Матери его смех неприятен. А между тем обойщик — славный малый и ей симпатичен.

Он перестал смеяться, взял в рот горстку гвоздочков с золочеными головками. Мать пошла обратно.

Проходя мимо ящика для писем, она опять открыла его.

Отец уже встал. Он спрашивает:

— Ну, как?

Но это даже нельзя назвать вопросом. Мать бормочет:

— Да никак.

И это тоже нельзя назвать ответом. Скорее похоже, что они обменялись паролем.

Отец идет по лестнице, шаркает туфлями по каменным ступенькам крыльца. Мать прислушивается, напряженно, судорожно.

Вот хлопнула и задрожала калитка. Должно быть, отец пошел к заставе.

Мать еще несколько минут сдерживалась, потом силы оставили ее, и, закрыв лицо руками, она опустилась на стул и расплакалась.

59

Дав волю долго сдерживаемым слезам, мать почувствовала, что теперь ей легче. Этой ночью, несмотря на жару, она ненадолго уснула.

Но наутро ею опять завладела мысль о письме или телеграмме, и она стала поджидать почтальона. Отец с самого утра ходил к заставе. Теперь он выдергивал бобы, уже без стручков, и подготовлял землю для последнего за лето посева. Мать, половшая грядку возле дорожки, время от времени поглядывала на него. Он как будто всерьез принялся за работу. Может, старается привыкнуть к мысли, что Жюльен не вернется? Мать упрекнула себя за такое предположение, она же знает, как грустит ее муж. Ведь и ему тоже приходится делать над собой усилие, а не то он весь день только бы и знал, что поджидать сына.

Да и она принялась за эту совсем не спешную работу потому, что отсюда была видна калитка. Выпалывая сорную траву, она в то же время видела светлый фасад дома, где жила мадемуазель Марта. Когда на нем появлялась тень, она подымала голову.

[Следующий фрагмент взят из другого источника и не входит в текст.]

(** ** Filters *)

Definition cap_width (p : TranscodeVideoProfile) : Z := default u32_max (t_max_width p).
Definition cap_height (p : TranscodeVideoProfile) : Z := default u32_max (t_max_height p).
Definition exceeds_dimension_caps (p : TranscodeVideoProfile) (src_width src_height : Z) : bool :=
  (cap_width p <? src_width) || (cap_height p <? src_height).
Definition software_scale_filter (p : TranscodeVideoProfile) (src_w src_h : Z) : option bytes :=
  if bool_decide (t_max_width p = None) && bool_decide (t_max_height p = None) then None else
  if (src_w <=? cap_width p) && (src_h <=? cap_height p) then None else
  Some (lit "scale='min(" ++ decimal (cap_width p) ++ lit ",iw)':'min(" ++ decimal (cap_height p)
        ++ lit ",ih)':force_original_aspect_ratio=decrease,scale=trunc(iw/2)*2:trunc(ih/2)*2").
Definition scale_args (p : TranscodeVideoProfile) (src_w src_h : Z) : Args :=
  optional_flag "-vf" (software_scale_filter p src_w src_h).
(** [scale_filter], on a CUDA surface. *)
Definition scale_filter (p : TranscodeVideoProfile) (src_w src_h : Z) : option bytes :=
  if negb (exceeds_dimension_caps p src_w src_h) then None else
  Some (lit "scale_cuda=w='min(" ++ decimal (cap_width p) ++ lit ",iw)':h='min(" ++ decimal (cap_height p)
        ++ lit ",ih)':force_original_aspect_ratio=decrease").

Definition vaapi_surface_format (p : TranscodeVideoProfile) : FF bytes :=
  match t_pixel_format p with
  | None => Ok (lit "nv12")
  | Some f => if eqb_text f (lit "nv12") then Ok (lit "nv12")
              else if eqb_text f (lit "p010") then Ok (lit "p010") else Err OutputFactsMismatch
  end.
Definition vaapi_filter_args (p : TranscodeVideoProfile) (src_w src_h : Z) : FF Args :=
  surface_format ← vaapi_surface_format p;
  if exceeds_dimension_caps p src_w src_h then Err OutputFactsMismatch else
  if bool_decide (t_decode p = Vaapi) then Ok [] else
  Ok (flag "-vf" (lit "format=" ++ surface_format ++ lit ",hwupload")).
Definition nvenc_filter_args (p : TranscodeVideoProfile) (src_w src_h : Z) : FF Args :=
  pixel_format ← match t_pixel_format p with
                 | None => Ok (lit "nv12")
                 | Some f => if eqb_text f (lit "yuv420p") then Ok (lit "nv12")
                             else if eqb_text f (lit "yuv420p10le") then Ok (lit "p010le")
                             else Err OutputFactsMismatch
                 end;
  let format := lit "format=" ++ pixel_format in
  let scaling := scale_filter p src_w src_h in
  let filter :=
    if bool_decide (t_decode p = Nvidia) then
      match scaling with Some scale => scale ++ lit ":" ++ format | None => lit "scale_cuda=" ++ format end
    else
      let upload := format ++ lit ",hwupload_cuda=device=0" in
      match scaling with Some scale => upload ++ lit "," ++ scale ++ lit ":" ++ format | None => upload end in
  Ok (flag "-vf" filter).

(** Products of two [u32] values are computed in [u64]; a quotient that does not fit a
    [u32] is replaced by the cap. *)
Definition even_dimension (value : Z) : Z := Z.max (Z.land value (Z.lxor u32_max 1)) 2.
Definition u32_or (value otherwise : Z) : Z := if is_u32 value then value else otherwise.
Definition downscale_dimensions (p : TranscodeVideoProfile) (src_w src_h : Z) : option (Z * Z) :=
  if (src_w <=? cap_width p) && (src_h <=? cap_height p) then None else
  let '(width, height) :=
    if cap_width p * src_h <=? cap_height p * src_w
    then (cap_width p, u32_or (src_h * cap_width p / src_w) (cap_height p))
    else (u32_or (src_w * cap_height p / src_h) (cap_width p), cap_height p) in
  Some (even_dimension width, even_dimension height).
Definition videotoolbox_filter_args (p : TranscodeVideoProfile) (src_w src_h : Z) : FF Args :=
  if bool_decide (t_decode p = VideoToolbox) then
    Ok (match downscale_dimensions p src_w src_h with
        | None => []
        | Some (w, h) => flag "-vf" (lit "scale_vt=w=" ++ decimal w ++ lit ":h=" ++ decimal h)
        end)
  else
    format ← match t_pixel_format p with
             | None => Err OutputFactsMismatch
             | Some f => if eqb_text f (lit "yuv420p") then Ok (lit "nv12")
                         else if eqb_text f (lit "yuv420p10le") then Ok (lit "p010le")
                         else Err OutputFactsMismatch
             end;
    Ok (flag "-vf" (match software_scale_filter p src_w src_h with
                    | None => lit "format=" ++ format
                    | Some scale => scale ++ lit ",format=" ++ format
                    end)).
Definition video_filter_args (p : TranscodeVideoProfile) (src_w src_h : Z) (copy_video : bool) : FF Args :=
  if copy_video then Ok [] else
  d ← ok_or (encoder_descriptor (t_encoder p)) OutputFactsMismatch;
  match backend d with
  | BSoftware => Ok (scale_args p src_w src_h)
  | BNvidia => nvenc_filter_args p src_w src_h
  | BVaapi => vaapi_filter_args p src_w src_h
  | BVideoToolbox => videotoolbox_filter_args p src_w src_h
  end.

(** ** Device arguments *)

(** A command: the variables of its environment and its arguments. *)
Record Command := { program : bytes; env : list (string * bytes); args : Args }.
Definition Command_new (program : bytes) : Command := {| program := program; env := []; args := [] |}.
Definition with_args (c : Command) (more : Args) : Command :=
  {| program := program c; env := env c; args := args c ++ more |}.
Definition with_env (c : Command) (key : string) (value : bytes) : Command :=
  {| program := program c; env := env c ++ [(key, value)]; args := args c |}.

Мать чуть не вскрикнула, когда почтальон остановился у калитки и, протянув руку через забор, бросил в ящик письмо. Пока она поднялась, он уже ушел. Она хотела кликнуть отца, но одумалась. Отец, работавший в нескольких шагах от дорожки, даже не услышал, как она пробежала за его спиной.

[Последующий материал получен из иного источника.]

(** ** What a planned transcode has passed *)

(** A check that only ever objects. *)
Definition objects (o : option TranscodeVideoShape) : Prop :=
  o ∈ [None; Some VideoInsufficientFacts; Some VideoUnsupportedShape].
Definition refuses {A} (r : result TranscodeVideoShape A) : Prop :=
  forall e, r = Err e -> e ∈ [VideoInsufficientFacts; VideoUnsupportedShape].
Lemma objects_cases o : objects o -> o = None \/ o = Some VideoInsufficientFacts \/ o = Some VideoUnsupportedShape.
Proof. unfold objects. rewrite list_elem_of_In. cbn. intuition. Qed.
Lemma covers_objects streams container : objects (covers_shape streams container).
Proof.
  induction streams as [|s streams IH]; cbn; [unfold objects; set_solver|]. destruct (is_cover_art s); [|done].
  destruct (text_at s "codec_name"); [|unfold objects; set_solver]. destruct (cover_supported _ _); [done|unfold objects; set_solver].
Qed.
Lemma mp4_objects streams b : objects (mp4_streams_shape streams b).
Proof.
  revert b. induction streams as [|s streams IH]; intros b; cbn [mp4_streams_shape]; [unfold objects; destruct b; set_solver|].
  repeat case_match; first [apply IH|unfold objects; set_solver].
Qed.
Lemma shape_checks_object snapshot p container video_codec :
  objects (cover_art_shape snapshot container) /\ objects (unsupported_hardware_decode_shape p video_codec)
  /\ (forall absent, objects (decode_depth_shape snapshot p absent)) /\ objects (vaapi_dimension_shape snapshot p)
  /\ objects (mp4_gate_shape snapshot).
Proof.
  split_and!.
  - unfold cover_art_shape. destruct (summary_streams snapshot); cbn; [apply covers_objects|unfold objects; set_solver].
  - unfold unsupported_hardware_decode_shape, objects. repeat case_match; set_solver.
  - intros absent. unfold decode_depth_shape, objects. repeat case_match; set_solver.
  - unfold vaapi_dimension_shape, objects. repeat case_match; set_solver.
  - unfold mp4_gate_shape. destruct (summary_streams snapshot); [apply mp4_objects|unfold objects; set_solver].
Qed.

Lemma needs_change_refuses snapshot p container video_codec target :
  refuses (transcode_video_needs_change snapshot p container video_codec target).
Proof.
  assert (forall cap fact, refuses (over_cap cap fact)) as Hcap.
  { intros cap fact e. unfold over_cap. destruct cap, fact; cbn; intros [= <-]; set_solver. }
  assert (forall A B (r : VS A) (f : A -> VS B), refuses r -> (forall a, refuses (f a)) -> refuses (r ≫= f)) as Hb.
  { intros A B r f Hr Hf e. destruct r as [a|e']; cbn; [apply Hf|]. intros [= <-]. by apply Hr. }
  assert (forall A (a : A), refuses (Ok a)) as Hok by done.
  assert (forall target key, refuses (token_needs_change snapshot target key)) as Ht.
  { intros t key e. unfold token_needs_change. destruct t; [|done]. destruct (video_stream_field _ _); cbn; [done|].
    intros [= <-]. set_solver. }
  unfold transcode_video_needs_change, dimensions_need_change.
  repeat (apply Hb; [auto|intros ?]); auto. intros e. unfold pixel_format_needs_change.
  destruct (expected_output_pixel_format p) as [[]|]; [|done|intros [= <-]; set_solver].
  destruct (video_stream_field _ _); cbn; [done|intros [= <-]; set_solver].
Qed.
Lemma first_shape_spec checks otherwise shape :
  Forall objects checks -> shape ∈ [NeedsTranscode; Compliant] ->
  (first_shape checks otherwise = shape <-> Forall (eq None) checks /\ otherwise = shape).
Proof.
  intros HF Hs. induction HF as [|c checks Hc HF IH]; cbn; [by rewrite Forall_nil; tauto|].
  rewrite Forall_cons. destruct (objects_cases c Hc) as [-> | [-> | ->] ]; [rewrite IH; tauto| | ];
    (split; [intros <-; set_solver|intros ((Hx & _) & _); done]).
Qed.

(** The checks of [transcode_video_shape], in order, for a file that needs a change or not. *)
Definition shape_checks (needs_change : bool) (snapshot : MediaSnapshotInput) (p : TranscodeVideoProfile)
    (video_codec target : bytes) : Prop :=
  (needs_change = true ->
     cover_art_shape snapshot target = None /\ unsupported_hardware_decode_shape p video_codec = None
     /\ (t_decode p = VideoToolbox -> videotoolbox_decode_shape snapshot p = None)
     /\ (t_decode p = Vaapi -> vaapi_decode_shape snapshot p = None)
     /\ vaapi_dimension_shape snapshot p = None)
  /\ (eq_ignore_ascii_case target (lit TRANSCODE_VIDEO_CONTAINER_MP4) = true -> mp4_gate_shape snapshot = None).
Lemma shape_spec snapshot p target (needs_change : bool) :
  transcode_video_shape snapshot p target = (if needs_change then NeedsTranscode else Compliant) <->
  video_stream_count snapshot = Some 1
  /\ exists container video_codec, si_container snapshot = Some container /\ si_video_codec snapshot = Some video_codec
     /\ transcode_video_needs_change snapshot p container video_codec target = Ok needs_change
     /\ shape_checks needs_change snapshot p video_codec target.
Proof.
  assert ((if needs_change then NeedsTranscode else Compliant) ∈ [NeedsTranscode; Compliant]) as Hin
    by (destruct needs_change; set_solver).
  assert (forall e, e ∈ [VideoInsufficientFacts; VideoUnsupportedShape] ->
            e = (if needs_change then NeedsTranscode else Compliant) -> False) as Hne
    by (intros e He ->; destruct needs_change; set_solver).
  unfold transcode_video_shape. destruct (video_stream_count snapshot) as [count|].
  2: { split; [intros []%Hne; set_solver|by intros [? _]]. }
  destruct (Z.eqb_spec count 1) as [->|Hc].
  2: { split; [intros []%Hne; set_solver|intros (Hx & _); congruence]. }
  cbn [negb]. destruct (si_container snapshot) as [container|], (si_video_codec snapshot) as [video_codec|].
  2-4: split; [intros []%Hne; set_solver|by intros (_ & ? & ? & ? & ? & _)].
  destruct (transcode_video_needs_change _ _ _ _ _) as [nc|e] eqn:Hnc.
  2: { split; [intros []%Hne; by eapply needs_change_refuses|]. intros (_ & ? & ? & [= <-] & [= <-] & ? & _). congruence. }
  destruct (shape_checks_object snapshot p target video_codec) as (H1 & H2 & H3 & H4 & H5).
  assert (forall (b : bool) o, objects o -> objects (if b then o else None)) as Hif.
  { intros [] o Ho; [done|unfold objects; set_solver]. }
  rewrite first_shape_spec; [|rewrite !Forall_cons; split_and!; first [by apply Forall_nil|apply Hif; first [done|apply H3]]|done].
  rewrite !Forall_cons, Forall_nil. unfold shape_checks. split.
  - intros ((C1 & C2 & C3 & C4 & C5 & C6 & _) & Hsh). split; [done|]. exists container, video_codec.
    assert (nc = needs_change) as -> by (destruct nc, needs_change; done). split_and!; try done.
    + intros ->. rewrite !andb_true_l in *. split_and!; try done.
      * intros Hd. by rewrite (bool_decide_eq_true_2 _ Hd) in C3.
      * intros Hd. by rewrite (bool_decide_eq_true_2 _ Hd) in C4.
    + intros Hm. by rewrite Hm in C6.
  - intros (_ & ? & ? & [= <-] & [= <-] & Hnc' & Hch & Hm). rewrite Hnc in Hnc'. injection Hnc' as ->.
    split; [|by destruct needs_change].
    split_and!; try done; try (destruct needs_change; [|done]; specialize (Hch eq_refl)).
    1, 2, 5: symmetry; tauto.
    + cbn. case_bool_decide; [|done]. symmetry. tauto.
    + cbn. case_bool_decide; [|done]. symmetry. tauto.
    + destruct (eq_ignore_ascii_case _ _); [|done]. symmetry. by apply Hm.
Qed.

(** ** Covers and attachments *)

Lemma covers_read probed stored container indices :
  Forall2 reading probed stored -> covers_shape stored container = None ->
  NoDup (map (fun s => json_get s "index") probed) ->
  (forall i, i ∈ indices -> Some (JInt i) ∉ map (fun s => json_get s "index") probed) ->
  exists covers, covers_from probed indices = Ok covers
                 /\ forallb (fun c => cover_supported container (cover_codec c)) covers = true.
Proof.
  intros HF. revert indices. induction HF as [|p s probed stored Hps HF IH]; intros indices Hsh Hnd Hseen; [by exists []|].
  cbn in Hsh, Hnd, Hseen |- *. apply NoDup_cons in Hnd as [Hp Hnd]. rewrite (reading_cover _ _ Hps) in Hsh.
  destruct (is_attached_pic p); cbn [negb]; [|apply IH; [done..|set_solver]].
  destruct (text_at s "codec_name") as [codec|] eqn:Hc; [|done].
  destruct (cover_supported container codec) eqn:Hsup; [|done]. destruct Hps as (Hfp & Hso & _).
  destruct (fs_index _ Hfp) as (n & Hn & Hu). rewrite Hn in Hp, Hseen |- *.
  assert (json_as_u32 (JInt n) = Some n) as Hn'.
  { unfold json_as_u32, u32_try_from. cbn.
    assert (is_u64 n = true) as -> by (unfold is_u64, is_u32, u32_max, u64_max in *; lia). cbn. by rewrite Hu. }
  cbn [mbind option_bind]. rewrite Hn'. cbn [ok_or mbind result_mbind].
  replace (existsb (Z.eqb n) indices) with false.
  2: { symmetry. apply not_true_iff_false. rewrite existsb_exists. intros (i & Hi & ->%Z.eqb_eq).
       apply list_elem_of_In in Hi. apply (Hseen i Hi). set_solver. }
  rewrite (stored_text p s "codec_name" "codec_name") in Hc by (done || set_solver).
  destruct (text_at p "codec_name") as [t|]; [|done]. destruct (is_unknown_value t); [done|]. injection Hc as ->.
  cbn [ok_or mbind result_mbind].
  destruct (IH (n :: indices)) as (covers & -> & Hall); [done|done| |].
  { intros i [->|Hi]%elem_of_cons; [done|]. specialize (Hseen i Hi). set_solver. }
  eexists. split; [done|]. cbn. by rewrite Hsup, Hall.
Qed.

У калитки мать остановилась, чтобы отдышаться. Дрожащей рукой взяла голубой конверт и сразу же увидела, что адрес написан не Жюльеном. Ей стало страшно. По-настоящему страшно. Почтовая печать была неразборчивая, а на конверте не был указан обратный адрес. Мать медленно пошла к дому. Она не могла решиться распечатать письмо. Но в то же время не могла, не зная, что в письме, подойти к отцу.